Non-biological sources would not be able to produce a significant amount of methane without providing other evidence of its origins, such as carbon monoxide. However, scientists have found that non-biological sources cannot easily produce habitable planet atmospheres heavy in methane and carbon dioxide with little to no carbon monoxide. So, if an abundance of methane is found in the atmosphere and other non-biological sources can be ruled out, NASA can start building on that evidence.

“One molecule is not going to give you the answer – you have to take into account the entire context of the planet,” one of the scientists said in a press release. But methane will help eliminate false positives and give NASA and other concerned scientists a leap in determining whether distant planets are — or still — serve as a habitat for biological life, or as we say, “alien.”

More and more confidence that we will see something someday

The stories the Webb Telescope can tell are puzzling — so much so that scientists are beginning to feel confident that they can find conditions for life in the outer reaches of space. Last year, a group of them led by NASA’s chief scientist proposed a framework to verify and inform the public about extraterrestrial biometric detection.

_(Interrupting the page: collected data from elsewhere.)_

Lemma decodeSubmitResp_reads s rest :
  body_ok (BodySubmitResp s) ->
  dec_reads decodeSubmitResp (BodySubmitResp s) (body_bytes (BodySubmitResp s)) rest.
Proof.
  intros Hid. cbn in Hid. rewrite body_bytes_SubmitResp. intros r Hr Hs.
  unfold decodeSubmitResp. erewrite r_remaining_nonzero; [|done|exact Hs|].
  2:{ apply cstring_bytes_nonempty. }
  revert r Hr Hs. fold (dec_reads
    (MessageID ← r_cOctetString; mret (BodySubmitResp (mkSubmitResp MessageID)))
    (BodySubmitResp s) (cstring_bytes (MessageID s)) rest).
  rewrite <-(app_nil_r (cstring_bytes (MessageID s))). dec_step.
  destruct s. apply dec_reads_ret.
Qed.

Lemma decodeMessage_reads m :
  body_ok (BodyMessage m) ->
  dec_reads decodeMessage (BodyMessage m) (body_bytes (BodyMessage m)) [].
Proof.
  intros Hok. cbn in Hok. destruct Hok as (? & ? & ? & ? & ? & Hsm & ? & ?).
  rewrite body_bytes_Message by done. unfold decodeMessage.
  do 17 dec_step. rewrite byte_to_of_Z. unfold u8, maxShortMessageLen in *.
  rewrite Z.mod_small by lia.
  assert ((len (ShortMessage m) >? 254) = false) as -> by (cmp_cases; lia).
  eapply dec_reads_bind; [by apply r_octets_reads|].
  rewrite <-(app_nil_r (tlvs_bytes (Message_TLVs m))). dec_step.
  destruct m. apply dec_reads_ret.
Qed.

(** The bytes of an optional body. *)
Definition obody_bytes (b : option Body) : bytes :=
  match b with Some b => body_bytes b | None => [] end.

Lemma decodeBody_reads id b :
  body_matches id b -> match b with Some b => body_ok b | None => True end ->
  dec_reads (decodeBody id) b (obody_bytes b) [].
Proof.
  unfold body_matches, decodeBody. intros Hm Hok.
  destruct (command_kind id), b as [[]|]; try done.
  - by apply dec_reads_fmap, decodeBind_reads.
  - by apply dec_reads_fmap, decodeBindResp_reads.
  - by apply dec_reads_fmap, decodeMessage_reads.
  - by apply dec_reads_fmap, decodeSubmitResp_reads.
  - apply dec_reads_ret.
Qed.

(** ** What an accepted body looked like *)

(** The relation between a decoded body and the bytes consumed for it: they are
    the body's own encoding, except that a response body may be absent. *)
Definition decoded_as (b : Body) (bs : bytes) : Prop :=
  body_ok b /\
  (bs = body_bytes b \/
   (bs = [] /\ (b = BodyBindResp (mkBindResp "" []) \/ b = BodySubmitResp (mkSubmitResp "")))).

Ltac dec_step_spec :=
  first
    [ eapply dec_spec_bind; [apply r_cOctetString_spec|]; intros ? ? [-> ?]
    | eapply dec_spec_bind; [apply r_byte_spec|]; intros ? ? ->
    | eapply dec_spec_bind; [apply r_tlvs_spec|]; intros ? ? (-> & ? & ?) ].

Lemma decodeBind_spec : dec_spec decodeBind (fun b bs => decoded_as b bs /\ exists x, b = BodyBind x).
Proof.
  unfold decodeBind. do 7 dec_step_spec. apply dec_spec_ret.
  split; [|eauto]. split; [done|]. left. rewrite body_bytes_Bind. cbn.
  by rewrite app_nil_r.
Qed.

Lemma decodeMessage_spec :
  dec_spec decodeMessage (fun b bs => decoded_as b bs /\ exists x, b = BodyMessage x).
Proof.
  unfold decodeMessage. do 17 dec_step_spec.
  match goal with |- dec_spec (if ?c then _ else _) _ => destruct c eqn:Hc end.
  { by apply dec_spec_fail. }
  rewrite Z.gtb_ltb, Z.ltb_ge in Hc.
  match goal with |- dec_spec (mbind _ (r_octets (byte_to_Z ?b))) _ =>
    pose proof (byte_to_Z_range b) as Hb end.
  eapply dec_spec_bind; [by apply r_octets_spec, Hb|]. intros sm ? [-> Hsm].
  dec_step_spec. apply dec_spec_ret.
  split; [|eauto]. split; [cbn; unfold tlvs_ok; rewrite Hsm; tauto|].
  left. rewrite body_bytes_Message by (cbn; lia). cbn -[app].
  rewrite Hsm, byte_of_to_Z, app_nil_r. done.
Qed.

Lemma empty_body_ok : body_ok (BodyBindResp (mkBindResp "" [])) /\ body_ok (BodySubmitResp (mkSubmitResp "")).
Proof. split; by_decide. Qed.

Lemma dec_spec_empty_or {A} (v : A) (m : Dec A) (Q : A -> bytes -> Prop) :
  Q v [] -> dec_spec m Q ->
  dec_spec (fun r => if r_remaining r =? 0 then Ok (v, r) else m r) Q.
Proof.
  intros Hv Hm r Hr. cbn. destruct (r_remaining r =? 0); [|by apply Hm].
  split; [done|]. split; [done|]. by exists [].
Qed.

Lemma decodeBindResp_spec :
  dec_spec decodeBindResp (fun b bs => decoded_as b bs /\ exists x, b = BodyBindResp x).
Proof.
  unfold decodeBindResp. apply dec_spec_empty_or.
  - split; [|eauto]. split; [apply empty_body_ok|]. right. eauto.
  - do 2 dec_step_spec. apply dec_spec_ret.
    split; [|eauto]. split; [done|]. left. rewrite body_bytes_BindResp. cbn -[app].
    by rewrite app_nil_r.
Qed.

Lemma decodeSubmitResp_spec :
  dec_spec decodeSubmitResp (fun b bs => decoded_as b bs /\ exists x, b = BodySubmitResp x).
Proof.
  unfold decodeSubmitResp. apply dec_spec_empty_or.
  - split; [|eauto]. split; [apply empty_body_ok|]. right. eauto.
  - dec_step_spec. apply dec_spec_ret.
    split; [|eauto]. split; [done|]. left. rewrite body_bytes_SubmitResp. cbn -[app].
    by rewrite app_nil_r.
Qed.

Definition obody_decoded_as (b : option Body) (bs : bytes) : Prop :=
  match b with Some b => decoded_as b bs | None => bs = [] end.

Lemma decodeBody_spec id :
  command_kind id <> KUnknown ->
  dec_spec (decodeBody id) (fun b bs => obody_decoded_as b bs /\ body_matches id b).
Proof.
  intros Hk. unfold decodeBody, body_matches.
  destruct (command_kind id); try done; [..|by apply dec_spec_ret];
    (eapply dec_spec_weaken;
      [apply dec_spec_fmap;
       first [apply decodeBind_spec | apply decodeBindResp_spec
             | apply decodeMessage_spec | apply decodeSubmitResp_spec]|]);
    intros ? ? (b & -> & Hd & x & ->); done.
Qed.

(** ** The header *)

Definition header_word (frame : bytes) (off : nat) : Z := be_decode (take 4 (drop off frame)).

Lemma Decode_header frame :
  HeaderLen <= len frame ->
  Decode frame =
    match decodeBody (header_word frame 4) (mkReader frame 16) with
    | Ok (b, _) => Ok (mkPDU (header_word frame 4) (header_word frame 8) (header_word frame 12) b)
    | Err e => Err e
    | Panic => Panic
    end.
Proof.
  unfold HeaderLen. intros Hl. unfold Decode, HeaderLen. cmp_cases; [lia|].
  assert (forall k, 0 <= k <= 12 ->
    dec_ignore_err 0 r_u32 (mkReader frame k) =
      Ok (header_word frame (Z.to_nat k), mkReader frame (k + 4))) as Hw.
  { intros k Hk. unfold dec_ignore_err. rewrite r_u32_eq; [done| |].
    - unfold reader_ok. cbn. lia.
    - unfold suffix. cbn. rewrite length_drop. lia. }
  unfold mbind at 2, Dec_bind at 1. rewrite (Hw 0) by lia.
  unfold mbind at 2, Dec_bind at 1. rewrite (Hw (0 + 4)) by lia.
  unfold mbind at 2, Dec_bind at 1. rewrite (Hw (0 + 4 + 4)) by lia.
  unfold mbind at 2, Dec_bind at 1. rewrite (Hw (0 + 4 + 4 + 4)) by lia.
  unfold mbind at 2, Dec_bind at 1. change (0 + 4 + 4 + 4 + 4) with 16.
  change (Z.to_nat (0 + 4)) with 4%nat. change (Z.to_nat (0 + 4 + 4)) with 8%nat.
  change (Z.to_nat (0 + 4 + 4 + 4)) with 12%nat.
  by destruct (decodeBody _ _) as [[b r]|e|].
Qed.

Lemma reader_16_ok frame :
  HeaderLen <= len frame -> reader_ok (mkReader frame 16) /\ suffix (mkReader frame 16) = drop 16 frame.
Proof. unfold HeaderLen, reader_ok. cbn. intros. split; [lia|done]. Qed.

Lemma Encode_eq p :
  Encode p =
    if HeaderLen + len (obody_bytes (PDU_Body p)) >? MaxPDULen
    then Err (ErrBadCommandLength (HeaderLen + len (obody_bytes (PDU_Body p))))
    else Ok (be_encode 4 (HeaderLen + len (obody_bytes (PDU_Body p))) ++
             be_encode 4 (PDU_CommandID p) ++ be_encode 4 (PDU_CommandStatus p) ++
             be_encode 4 (PDU_SequenceNumber p) ++ obody_bytes (PDU_Body p)).
Proof.
  unfold Encode, obody_bytes, body_bytes. destruct (PDU_Body p); cbn [w_buf];
    destruct (_ >? _); try done; by rewrite <-!app_assoc.
Qed.

(** The header words and body of four encoded words and a body. *)
Lemma header_of_encoded a b c d body :
  let f := be_encode 4 a ++ be_encode 4 b ++ be_encode 4 c ++ be_encode 4 d ++ body in
  header_word f 0 = u32 a /\ header_word f 4 = u32 b /\ header_word f 8 = u32 c /\
  header_word f 12 = u32 d /\ drop 16 f = body /\ len f = HeaderLen + len body.
Proof.
  cbv zeta. unfold header_word.
  rewrite !length_app, !length_be_encode. unfold HeaderLen.
  assert (forall v rest, take 4 (be_encode 4 v ++ rest) = be_encode 4 v) as Ht
    by (intros; by rewrite take_app_length' by (by rewrite length_be_encode)).
  assert (forall v rest, drop 4 (be_encode 4 v ++ rest) = rest) as Hd
    by (intros; by rewrite drop_app_length' by (by rewrite length_be_encode)).
  change 16%nat with (4 + (4 + (4 + 4)))%nat. change 12%nat with (4 + (4 + 4))%nat.
  change 8%nat with (4 + 4)%nat. rewrite <-!drop_drop, !Hd, drop_0, !Ht, !be_decode_encode.
  repeat split; try done. lia.
Qed.

(** ** Decode: outcome, errors and fixed point *)

Lemma Decode_short frame : len frame < HeaderLen -> Decode frame = Err ErrShortPDU.
Proof. intros Hl. unfold Decode. cmp_cases; [done|lia]. Qed.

A biosignature is any property, element, molecule, substance, or feature that can be used as evidence of past or present life. It must also be something that cannot be made without the presence of life.

idea, like Scientific American reports, to avoid false alarms and false claims by sticking the results on a scale of one to seven, with a claim making its way to the scale where studies confirm the work. Claims that reach “final levels will represent strong follow-up notes that enhance the connection to life.”

With the Webb telescope now in space, it will be fun to watch him work in the slow collapse of the images he brings home. We hope to see the strongest evidence for how the universe formed, and we also hope to see signs of habitable worlds carried millions of miles from here – creating a new set of scientific questions and spurring further space exploration.